Считалось, что он меня любит.
“Коля! Слава! Рустам! Паша!” – долго звал он меня именами других правнуков. Он не мог запомнить моего имени. Оно выскальзывало из его памяти и плыло зеленоватой рыбой. Он смотрел на уплывающее имя и повторял: “Коля. Слава. Рустам”.

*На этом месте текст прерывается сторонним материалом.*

(* ===== verification/Transport.v ===== *)
(** * Packets and transports as the event loop sees them (adb.cpp, transport.cpp)

    Access to the shared data of [Globals] from the program's monad, packet
    allocation, [send_packet] (which hands a packet's address to the transport
    thread through a socket pair) and the disconnect callbacks of a
    transport. *)

From S2P Require Import Prelude Effects DList Os Sysdeps Wire Globals Fdevent.

(** ** Access *)

#[global] Program Instance Lens_rest : Lens fdstate globals := {|
  view := rest;
  put g s := {| fde_heap := fde_heap s; fd_table := fd_table s; fd_table_max := fd_table_max s;
    read_fds := read_fds s; write_fds := write_fds s; error_fds := error_fds s;
    select_n := select_n s; SHELL_EXIT_NOTIFY_FD := SHELL_EXIT_NOTIFY_FD s; fd_world := fd_world s;
    rest := g |};
|}.
Next Obligation. done. Qed.
Next Obligation. by intros []. Qed.
Next Obligation. done. Qed.

#[global] Program Instance Lens_sockets : Lens globals (gmap N asocket) := {|
  view := sockets; put := set_sockets |}.
Next Obligation. done. Qed.
Next Obligation. by intros []. Qed.
Next Obligation. done. Qed.

#[global] Program Instance Lens_trackers : Lens globals (gmap N JdwpTracker) := {|
  view := trackers; put := set_trackers |}.
Next Obligation. done. Qed.
Next Obligation. by intros []. Qed.
Next Obligation. done. Qed.

#[global] Program Instance Lens_procs : Lens globals (gmap N JdwpProcess) := {|
  view := procs; put := set_procs |}.
Next Obligation. done. Qed.
Next Obligation. by intros []. Qed.
Next Obligation. done. Qed.

#[global] Program Instance Lens_transports : Lens globals (gmap N atransport) := {|
  view := transports; put := set_transports |}.
Next Obligation. done. Qed.
Next Obligation. by intros []. Qed.
Next Obligation. done. Qed.

#[global] Program Instance Lens_disconnects : Lens globals (gmap N adisconnect) := {|
  view := disconnects; put := set_disconnects |}.
Next Obligation. done. Qed.
Next Obligation. by intros []. Qed.
Next Obligation. done. Qed.

#[global] Program Instance Lens_pubkeys : Lens globals (gmap N adb_public_key) := {|
  view := pubkeys; put := set_pubkeys |}.
Next Obligation. done. Qed.
Next Obligation. by intros []. Qed.
Next Obligation. done. Qed.

#[global] Program Instance Lens_listeners : Lens globals (gmap N alistener) := {|
  view g := listeners (hosts g); put x g := set_hosts (set_listeners x (hosts g)) g |}.
Next Obligation. done. Qed.
Next Obligation. by intros [? ? ? ? ? ? ? ? ? ? ? ? ? ? ? ? ? ? ? ? ? ? []]. Qed.
Next Obligation. done. Qed.

#[global] Program Instance Lens_device_trackers : Lens globals (gmap N device_tracker) := {|
  view g := device_trackers (hosts g);
  put x g := set_hosts (set_device_trackers x (device_tracker_list (hosts g)) (hosts g)) g |}.
Next Obligation. done. Qed.
Next Obligation. by intros [? ? ? ? ? ? ? ? ? ? ? ? ? ? ? ? ? ? ? ? ? ? []]. Qed.
Next Obligation. done. Qed.

(** A heap of [globals] as a part of the whole state. *)
#[global] Program Instance Lens_heap {T} `{Lens globals (gmap N T)} : Lens fdstate (gmap N T) := {|
  view s := view (rest s);
  put h s := put (put h (rest s)) s |}.
Next Obligation. intros. simpl. apply view_put. Qed.
Next Obligation. intros T ? []. simpl. by rewrite put_view. Qed.
Next Obligation. intros. simpl. by rewrite put_put. Qed.

Definition global {A} (f : globals -> A) : F A := gets (fun s => f (rest s)).

Definition update (f : globals -> globals) : F unit := modify (fun s => put (f (rest s)) s).

Section heap.
Context {T : Type} `{Lens globals (gmap N T)}.

(** [*p] and [*p = f( *p )]; undefined when [p] is NULL, freed or never allocated. *)
Definition get (p : ptr) : F T := must "dangling pointer" (fun s => view (rest s) !! p).

Definition set (p : ptr) (f : T -> T) : F unit :=
  t ← get p; update (fun g => put (<[p := f t]> (view g)) g).

(** [calloc] at an address that is not in use, and [free]. *)
Definition alloc (p : ptr) (t : T) : F unit := update (fun g => put (<[p := t]> (view g)) g).

Definition dealloc (p : ptr) : F unit :=
  _ ← get p; update (fun g => put (base.delete p (view g)) g).
End heap.

(** The addresses in use; a new object gets another one. *)
Definition used (g : globals) : gset N :=
  {[NULL]} ∪ dom (sockets g) ∪ dom (trackers g) ∪ dom (jdwp_passes g) ∪ dom (procs g) ∪
  dom (transports g) ∪ dom (disconnects g) ∪ dom (pubkeys g) ∪ dom (listeners (hosts g)).

Definition calloc (size : Z) : F ptr :=
  r ← os (syscall (Malloc size));
  match r with
  | Err _ => mret NULL
  | Ok _ => global (fun g => fresh (used g))
  end.

(** Memory for an [fdevent] embedded in another structure. *)
Definition embed_fde : F ptr :=
  h ← gets fde_heap;
  let p := fresh_addr h in
  modify (put (<[p := blank]> h));;
  mret p.

Definition free_fde (p : ptr) : F unit :=
  _ ← deref p; modify (fun s => put (base.delete p (fde_heap s)) s).

(** ** Packets (adb.cpp) *)

(** [sizeof(apacket)]: the header, the two pointers and the payload. *)
Definition sizeof_apacket : Z := 48 + MAX_PAYLOAD.

Definition zero_message : amessage :=
  {| command := 0; arg0 := 0; arg1 := 0; data_length := 0; data_check := 0; magic := 0 |}.

Definition get_apacket : F pkt :=
  r ← os (syscall (Malloc sizeof_apacket));
  match r with
  | Err _ => abort "failed to allocate an apacket"
  | Ok _ =>
      a ← global brk;
      update (fun g => set_brk (a + sizeof_apacket) (set_live ({[a]} ∪ live g) g));;
      mret {| p_addr := a; p_len := 0; p_ptr := None;
              p_body := {| msg := zero_message; data := [] |} |}
  end.

(** Give up a packet: only one that is still allocated. *)
Definition release (p : pkt) : F unit :=
  l ← global live;
  if bool_decide (p_addr p ∈ l) then update (set_live (l ∖ {[p_addr p]}))
  else undef "packet freed or sent before".

Definition put_apacket (p : pkt) : F unit := release p.

(** ** Sending (transport.cpp) *)

(** [write_packet]: all the bytes of the packet's address, or -1. *)
Definition write_packet (fd : Z) (bs : bytes) : M world Z :=
  loop (fun bs =>
    match bs with
    | [] => mret (inr 0)
    | _ =>
        r ← adb_write fd bs;
        match r with
        | Ok n => if n >? 0 then mret (inl (drop (Z.to_nat n) bs)) else mret (inr (-1))
        | Err e => if e =? EINTR then mret (inl bs) else mret (inr (-1))
        end
    end) bs.

Section platform.
Context (sizeof_ptr : Z).

Definition send_packet (p : pkt) (t : ptr) : F unit :=
  let b := seal (p_body p) in
  if bool_decide (t = NULL) then abort "Transport is null" else
  tr ← get (T := atransport) t;
  r ← os (write_packet (at_transport_socket tr) (le_bytes (Z.to_nat sizeof_ptr) (p_addr p)));
  if negb (r =? 0) then abort "cannot enqueue packet on transport socket" else
  release p;;
  update (fun g => set_inflight (<[p_addr p := b]> (inflight g)) (set_sent (sent g ++ [(t, b)]) g)).
End platform.

(** [read_packet]: the address of a packet, or [None] for -1; the packet itself
    is the one the other side gave up, and belongs to the reader now. *)
Definition read_all (fd len : Z) : M world (option bytes) :=
  loop (fun '(len, acc) =>
    if len <=? 0 then mret (inr (Some acc)) else
    r ← adb_read fd len;
    match r with
    | Ok (b :: bs) => mret (inl (len - Z.of_nat (length (b :: bs)), acc ++ b :: bs))
    | Ok [] => mret (inr None)
    | Err e => mret (if e =? EINTR then inl (len, acc) else inr None)
    end) (len, []).

Definition read_packet (sizeof_ptr fd : Z) : F (option pkt) :=
  r ← os (read_all fd sizeof_ptr);
  match r with
  | None => mret None
  | Some bs =>
      let a := le_val bs in
      b ← must "not the address of a packet" (fun s => inflight (rest s) !! a);
      update (fun g => set_inflight (base.delete a (inflight g)) (set_live ({[a]} ∪ live g) g));;
      mret (Some {| p_addr := a; p_len := 0; p_ptr := None; p_body := b |})
  end.

(** [write_packet] by the thread that reads from the remote side: the packet
    goes to the event loop. *)
Definition pass_packet (sizeof_ptr fd : Z) (p : pkt) : F Z :=
  r ← os (write_packet fd (le_bytes (Z.to_nat sizeof_ptr) (p_addr p)));
  if negb (r =? 0) then mret (-1) else
  release p;;
  update (fun g => set_inflight (<[p_addr p := p_body p]> (inflight g)) g);;
  mret 0.

(** ** Disconnect callbacks (transport.cpp) *)

Definition lock_transports : F unit :=
  b ← global transport_lock;
  if (b : bool) then undef "transport_lock locked twice" else update (set_transport_lock true).

Definition unlock_transports : F unit := update (set_transport_lock false).

Definition add_transport_disconnect (t dis : ptr) : F unit :=
  lock_transports;;
  tr ← get (T := atransport) t;
  zoom (link_before (T := adisconnect) dis (at_disconnects tr));;
  unlock_transports.

Definition remove_transport_disconnect (t dis : ptr) : F unit :=
  zoom (unlink (T := adisconnect) dis;; store_prev dis dis;; store_next dis dis).

(** [run_transport_disconnects]: the successor is read before the call. *)
Fixpoint run_disconnects (fuel : nat) (call : disconnect_fn -> ptr -> ptr -> F unit)
    (head t dis : ptr) : F unit :=
  if bool_decide (dis = head) then skip else
  match fuel with
  | O => stop_with Diverge
  | S fuel' =>
      d ← get (T := adisconnect) dis;
      call (ad_func d) (ad_opaque d) t;;
      run_disconnects fuel' call head t (ad_next d)
  end.

Definition run_transport_disconnects (call : disconnect_fn -> ptr -> ptr -> F unit) (t : ptr) : F unit :=
  tr ← get (T := atransport) t;
  first ← zoom (load_next (T := adisconnect) (at_disconnects tr));
  n ← global (fun g => size (disconnects g));
  run_disconnects n call (at_disconnects tr) t first.

(** ** Rules for the accesses *)

(** A system call of the whole program. *)
Lemma wp_sys c Q (X : stop -> fdstate -> Prop) s :
  (forall (a : ans c) w', steps (fd_world s) [ev c a] w' -> Q a (put w' s)) ->
  X Blocked s -> wp (os (syscall c)) Q X s.
Proof.
  intros HQ HX. apply wp_zoom, wp_syscall.
  - intros w' a S _. by apply HQ.
  - by destruct s.
Qed.

Ltac sys := lazymatch goal with |- wp (os (syscall ?c)) _ _ _ => apply (wp_sys c) end.

Lemma wp_global {A} (f : globals -> A) Q X s : Q (f (rest s)) s -> wp (global f) Q X s.
Proof. done. Qed.

Lemma wp_update f Q X s : Q tt (put (f (rest s)) s) -> wp (update f) Q X s.
Proof. done. Qed.

Section access.
Context {T : Type} `{Lens globals (gmap N T)}.

Lemma wp_get p t Q X s : view (rest s) !! p = Some t -> Q t s -> wp (get p) Q X s.
Proof. intros E HQ. unfold get. by eapply wp_must. Qed.

Lemma wp_set p f t Q X s :
  view (rest s) !! p = Some t -> Q tt (put (put (<[p := f t]> (view (rest s))) (rest s)) s) ->
  wp (set p f) Q X s.
Proof. intros E HQ. unfold set. wp_step. eapply wp_get; [done|]. by apply wp_update. Qed.

Lemma wp_alloc p (t : T) Q X s :
  Q tt (put (put (<[p := t]> (view (rest s))) (rest s)) s) -> wp (alloc p t) Q X s.
Proof. done. Qed.

Lemma wp_dealloc p t Q X s :
  view (rest s) !! p = Some t -> Q tt (put (put (base.delete p (view (rest s))) (rest s)) s) ->
  wp (dealloc p) Q X s.
Proof. intros E HQ. unfold dealloc. wp_step. eapply wp_get; [done|]. by apply wp_update. Qed.
End access.

Lemma wp_calloc n Q (X : stop -> fdstate -> Prop) s :
  (forall w' (e : Z), steps (fd_world s) [ev (Malloc n) (Err e)] w' -> Q NULL (put w' s)) ->
  (forall w' p, steps (fd_world s) [ev (Malloc n) (Ok tt)] w' -> p <> NULL -> p ∉ used (rest s) ->
     Q p (put w' s)) ->
  X Blocked s -> wp (calloc n) Q X s.
Proof.
  intros H0 H1 HX. unfold calloc. wp_step. sys; [|done]. intros [[]|e] w' S; [|by eapply H0].
  apply wp_gets. apply H1; [done| |apply is_fresh].
  intros E. apply (is_fresh (used (rest s))). simpl in *. rewrite E. unfold used. set_solver.
Qed.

Меня назвали в честь него. Яковом. Чтобы позвать меня, ему было достаточно повторить собственное имя.
Игорь! Паша! Азизка!
Я подходил.
Он облегченно улыбался пустым ртом.
Мы шли гулять. Яков с Яковом. Мужчина с мужчиной. Русский с русским
– по подогретой, как вчерашний ужин, ранней улице.
Мы шли так медленно, что нас перегоняло даже солнце. Когда мы доходили до конца улицы, был уже закат. Небо горело, тело покрывалось пленкой страха. К счастью, конец улицы был моим домом.

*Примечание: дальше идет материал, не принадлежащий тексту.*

(** Replacing one object by one with the same descriptor and activity, with the
    sets adjusted at that descriptor. *)
Lemma fd_ok_update s s' p f f' :
  fd_ok s -> obj s p = Some f -> (forall q, obj s' q = if decide (q = p) then Some f' else obj s q) ->
  fd_table s' = fd_table s -> fd_table_max s' = fd_table_max s -> select_n s' = select_n s ->
  fde_fd f' = fde_fd f -> active f' = active f -> (pending f' = true -> active f' = true) ->
  0 <= fde_state f' < 2 ^ 16 -> 0 <= fde_events f' < 2 ^ 16 ->
  (forall fd, fd ∈ read_fds s' <-> if decide (active f = true /\ fd = fde_fd f)
                                 then has (fde_state f') FDE_READ = true else fd ∈ read_fds s) ->
  (forall fd, fd ∈ write_fds s' <-> if decide (active f = true /\ fd = fde_fd f)
                                 then has (fde_state f') FDE_WRITE = true else fd ∈ write_fds s) ->
  (forall fd, fd ∈ error_fds s' <-> if decide (active f = true /\ fd = fde_fd f)
                                 then has (fde_state f') FDE_ERROR = true else fd ∈ error_fds s) ->
  fd_ok s'.
Proof.
  intros Hok Hp Ho Et Em En Efd Eact Hpend Hst Hev Hr Hw He.
  assert (Hwatch : forall flag fd, watched s' flag fd <->
    if decide (active f = true /\ fd = fde_fd f) then has (fde_state f') flag = true
    else watched s flag fd).
  { intros flag fd. split.
    - intros (q & g & Hq & Hg & Eg & Hh). rewrite Ho in Hq. case_decide as Eqp.
      + simplify_eq. rewrite decide_True by (split; congruence). done.
      + rewrite decide_False; [by exists q, g|]. intros [Ha Efd'].
        apply Eqp. eapply (active_unique s q p g f); try done. congruence.
    - destruct (decide (active f = true /\ fd = fde_fd f)) as [[Ha Efd']|Hd].
      + intros Hh. exists p, f'. rewrite Ho, decide_True by done.
        split_and!; [done|congruence|congruence|done].
      + intros (q & g & Hq & Hg & Eg & Hh). exists q, g. rewrite Ho, decide_False; [done|].
        intros E. subst q. apply Hd. assert (g = f) by congruence. subst g. by split. }
  pose proof (ok_len s Hok). pose proof (ok_init s Hok).
  pose proof (ok_size s Hok). pose proof (ok_select s Hok).
  split; rewrite ?Et, ?Em, ?En; try done.
  - intros i q Hi Hq. destruct (ok_table s Hok i q Hi Hq) as (g & Hg & E & Ha).
    destruct (decide (q = p)) as [Eq|Ne].
    + subst q. exists f'. rewrite Ho, decide_True by done.
      assert (g = f) by congruence. subst g. split_and!; congruence.
    + exists g. by rewrite Ho, decide_False.
  - intros q g Hq Ha. rewrite Ho in Hq. case_decide.
    + simplify_eq. rewrite Efd. eapply ok_active; [done|done|congruence].
    + by eapply ok_active.
  - intros q g Hq Hpg. rewrite Ho in Hq. case_decide; [simplify_eq; auto|]. by eapply ok_pending.
  - intros q g Hq. rewrite Ho in Hq. case_decide; [injection Hq as <-; auto|]. by eapply ok_range.
  - intros fd. rewrite Hr, Hwatch. destruct (decide (_ /\ _)); [done|]. by apply ok_read.
  - intros fd. rewrite Hw, Hwatch. destruct (decide (_ /\ _)); [done|]. by apply ok_write.
  - intros fd. rewrite He, Hwatch. destruct (decide (_ /\ _)); [done|]. by apply ok_error.
Qed.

Нам мыли руки и запускали за огромный стол, ужинать.
Но девочка не могла нас обогнать. Яков ее вообще не видел. Когда я рассказал ему о ней, он только спросил: “Внучка?”. Люди делились для него на внуков-правнуков и все остальное, несущественное для него человечество.
На то чтобы понять, что жизнь уходит, – уходит целая жизнь. Передо мной сидит Яков, стучит указательным пальцем по клеенке и диктует свое прошлое.
Он может умереть каждую секунду. Но вместо этого продолжает вспоминать.
Закрываю глаза и вижу, как в церкви съеживаются свечи, потом седые женщины выдергивают комочки из золотых гнезд и бросают в ведра.
Я открывал глаза и снова видел Якова и его стучащий палец с темным ногтем.
…Сестра, она, конечно, ждала и справки о муже все пыталась. А что пытаться, кругом поезда не ходят. Блокаду сняли, а толку. А тут она со своим мужем и мокрым платком. На нее, кстати, как на одинокую, сразу наползли кандидаты. Но сестра себя держала и, если что, могла кулаком объясниться. Я ей тоже помогал: одного, который перед ней все кандидатом крутился, чуть не убил, потом он долго со мной не здоровался.